For this exercise, please reproduce the records below word for word, from the first line through the line with "and [Math.max] alone, which".
· · · · ·
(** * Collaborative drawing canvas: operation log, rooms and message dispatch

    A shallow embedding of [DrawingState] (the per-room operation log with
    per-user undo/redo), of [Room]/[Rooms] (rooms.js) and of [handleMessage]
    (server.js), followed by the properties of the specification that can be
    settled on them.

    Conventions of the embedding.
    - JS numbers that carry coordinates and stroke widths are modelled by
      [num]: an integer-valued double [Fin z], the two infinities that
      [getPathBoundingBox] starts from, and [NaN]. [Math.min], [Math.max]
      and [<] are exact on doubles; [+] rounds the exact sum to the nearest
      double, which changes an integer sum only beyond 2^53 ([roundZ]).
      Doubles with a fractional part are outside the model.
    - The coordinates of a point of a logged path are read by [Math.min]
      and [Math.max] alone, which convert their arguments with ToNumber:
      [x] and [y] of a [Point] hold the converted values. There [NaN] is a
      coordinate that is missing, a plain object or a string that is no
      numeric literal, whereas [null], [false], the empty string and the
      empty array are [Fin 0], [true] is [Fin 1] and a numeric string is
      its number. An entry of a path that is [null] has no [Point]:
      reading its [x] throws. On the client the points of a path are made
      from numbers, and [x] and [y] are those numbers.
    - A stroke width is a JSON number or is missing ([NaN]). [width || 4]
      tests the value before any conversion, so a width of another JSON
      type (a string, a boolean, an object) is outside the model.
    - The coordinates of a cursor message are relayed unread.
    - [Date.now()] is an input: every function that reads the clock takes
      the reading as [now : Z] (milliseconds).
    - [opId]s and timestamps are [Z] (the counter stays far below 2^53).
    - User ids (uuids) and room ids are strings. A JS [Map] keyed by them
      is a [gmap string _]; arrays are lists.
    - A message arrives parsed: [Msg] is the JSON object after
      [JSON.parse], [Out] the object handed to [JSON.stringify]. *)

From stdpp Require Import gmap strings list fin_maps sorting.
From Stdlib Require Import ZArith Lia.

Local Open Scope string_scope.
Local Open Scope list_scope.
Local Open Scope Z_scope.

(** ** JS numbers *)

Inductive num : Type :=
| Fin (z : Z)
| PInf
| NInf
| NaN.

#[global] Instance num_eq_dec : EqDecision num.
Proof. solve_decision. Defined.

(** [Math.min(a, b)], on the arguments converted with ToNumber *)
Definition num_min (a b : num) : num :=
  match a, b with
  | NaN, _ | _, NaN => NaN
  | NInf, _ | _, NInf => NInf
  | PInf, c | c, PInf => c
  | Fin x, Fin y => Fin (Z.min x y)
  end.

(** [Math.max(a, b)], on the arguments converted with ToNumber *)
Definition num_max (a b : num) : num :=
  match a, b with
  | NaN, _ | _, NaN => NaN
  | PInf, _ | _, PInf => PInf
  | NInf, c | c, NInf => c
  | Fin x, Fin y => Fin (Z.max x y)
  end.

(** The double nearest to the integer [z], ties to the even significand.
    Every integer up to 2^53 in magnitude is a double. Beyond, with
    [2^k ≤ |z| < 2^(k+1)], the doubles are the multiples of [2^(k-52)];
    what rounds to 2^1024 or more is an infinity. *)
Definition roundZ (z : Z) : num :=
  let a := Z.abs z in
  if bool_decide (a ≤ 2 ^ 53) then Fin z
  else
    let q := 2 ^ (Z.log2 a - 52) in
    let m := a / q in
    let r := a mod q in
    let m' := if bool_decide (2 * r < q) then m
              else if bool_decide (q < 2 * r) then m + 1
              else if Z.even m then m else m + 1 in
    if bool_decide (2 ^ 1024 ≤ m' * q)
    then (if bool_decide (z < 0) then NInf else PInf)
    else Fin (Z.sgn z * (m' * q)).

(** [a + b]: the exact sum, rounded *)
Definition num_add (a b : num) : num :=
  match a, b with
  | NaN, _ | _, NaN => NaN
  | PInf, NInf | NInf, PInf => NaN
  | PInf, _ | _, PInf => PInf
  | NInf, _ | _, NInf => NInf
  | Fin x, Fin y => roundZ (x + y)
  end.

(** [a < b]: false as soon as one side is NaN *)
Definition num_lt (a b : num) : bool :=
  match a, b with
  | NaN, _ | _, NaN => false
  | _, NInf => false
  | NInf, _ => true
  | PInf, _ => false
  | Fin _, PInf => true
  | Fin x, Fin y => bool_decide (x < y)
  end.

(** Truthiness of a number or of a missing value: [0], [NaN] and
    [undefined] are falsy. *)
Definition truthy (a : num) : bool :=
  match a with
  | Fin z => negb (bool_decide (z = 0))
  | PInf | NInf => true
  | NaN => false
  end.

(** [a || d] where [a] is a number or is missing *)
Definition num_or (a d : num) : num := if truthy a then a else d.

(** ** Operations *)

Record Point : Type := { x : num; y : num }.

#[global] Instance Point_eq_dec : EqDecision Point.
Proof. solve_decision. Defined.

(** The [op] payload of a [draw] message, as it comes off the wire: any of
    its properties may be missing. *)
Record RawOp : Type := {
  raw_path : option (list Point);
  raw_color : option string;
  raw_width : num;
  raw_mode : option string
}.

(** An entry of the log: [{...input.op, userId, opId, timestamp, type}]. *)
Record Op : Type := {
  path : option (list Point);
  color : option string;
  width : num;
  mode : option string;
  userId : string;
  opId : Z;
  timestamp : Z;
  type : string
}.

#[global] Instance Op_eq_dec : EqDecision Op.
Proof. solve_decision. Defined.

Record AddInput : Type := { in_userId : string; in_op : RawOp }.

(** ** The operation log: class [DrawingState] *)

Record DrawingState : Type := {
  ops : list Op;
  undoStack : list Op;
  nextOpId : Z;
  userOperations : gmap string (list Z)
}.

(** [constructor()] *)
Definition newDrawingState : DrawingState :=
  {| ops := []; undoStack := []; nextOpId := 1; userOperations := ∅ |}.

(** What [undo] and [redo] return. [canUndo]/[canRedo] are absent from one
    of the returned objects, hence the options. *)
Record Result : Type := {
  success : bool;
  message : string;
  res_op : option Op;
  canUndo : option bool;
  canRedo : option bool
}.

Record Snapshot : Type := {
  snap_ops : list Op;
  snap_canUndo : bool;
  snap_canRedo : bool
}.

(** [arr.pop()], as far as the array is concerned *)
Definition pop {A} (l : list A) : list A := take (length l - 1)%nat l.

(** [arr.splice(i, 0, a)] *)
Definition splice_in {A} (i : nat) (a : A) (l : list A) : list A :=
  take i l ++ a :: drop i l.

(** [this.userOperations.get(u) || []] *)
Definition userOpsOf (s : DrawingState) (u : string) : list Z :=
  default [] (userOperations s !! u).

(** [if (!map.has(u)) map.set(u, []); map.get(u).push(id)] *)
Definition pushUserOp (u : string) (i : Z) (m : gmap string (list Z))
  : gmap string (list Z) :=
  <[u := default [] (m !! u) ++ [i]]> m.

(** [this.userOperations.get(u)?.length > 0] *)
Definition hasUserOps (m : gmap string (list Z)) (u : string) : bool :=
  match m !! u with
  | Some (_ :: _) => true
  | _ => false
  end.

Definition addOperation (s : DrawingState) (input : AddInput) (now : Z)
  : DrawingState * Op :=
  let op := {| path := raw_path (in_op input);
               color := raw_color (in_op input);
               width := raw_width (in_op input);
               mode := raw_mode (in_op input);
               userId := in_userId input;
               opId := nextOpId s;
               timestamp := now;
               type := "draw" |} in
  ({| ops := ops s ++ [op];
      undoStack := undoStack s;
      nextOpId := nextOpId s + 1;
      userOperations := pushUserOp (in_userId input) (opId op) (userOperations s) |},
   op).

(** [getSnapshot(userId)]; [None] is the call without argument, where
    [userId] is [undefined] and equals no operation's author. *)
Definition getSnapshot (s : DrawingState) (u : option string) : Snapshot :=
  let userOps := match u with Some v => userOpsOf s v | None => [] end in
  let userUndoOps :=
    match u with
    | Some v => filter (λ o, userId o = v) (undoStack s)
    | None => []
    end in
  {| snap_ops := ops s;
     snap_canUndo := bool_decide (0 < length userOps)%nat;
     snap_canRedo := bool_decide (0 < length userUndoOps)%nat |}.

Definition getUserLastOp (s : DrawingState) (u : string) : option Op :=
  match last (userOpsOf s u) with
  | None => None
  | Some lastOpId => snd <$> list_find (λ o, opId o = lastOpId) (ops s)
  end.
· · · · ·
◆ Exercise result ◆
(** * Collaborative drawing canvas: operation log, rooms and message dispatch

    A shallow embedding of [DrawingState] (the per-room operation log with
    per-user undo/redo), of [Room]/[Rooms] (rooms.js) and of [handleMessage]
    (server.js), followed by the properties of the specification that can be
    settled on them.

    Conventions of the embedding.
    - JS numbers that carry coordinates and stroke widths are modelled by
      [num]: an integer-valued double [Fin z], the two infinities that
      [getPathBoundingBox] starts from, and [NaN]. [Math.min], [Math.max]
      and [<] are exact on doubles; [+] rounds the exact sum to the nearest
      double, which changes an integer sum only beyond 2^53 ([roundZ]).
      Doubles with a fractional part are outside the model.
    - The coordinates of a point of a logged path are read by [Math.min]
      and [Math.max] alone, which convert their arguments with ToNumber:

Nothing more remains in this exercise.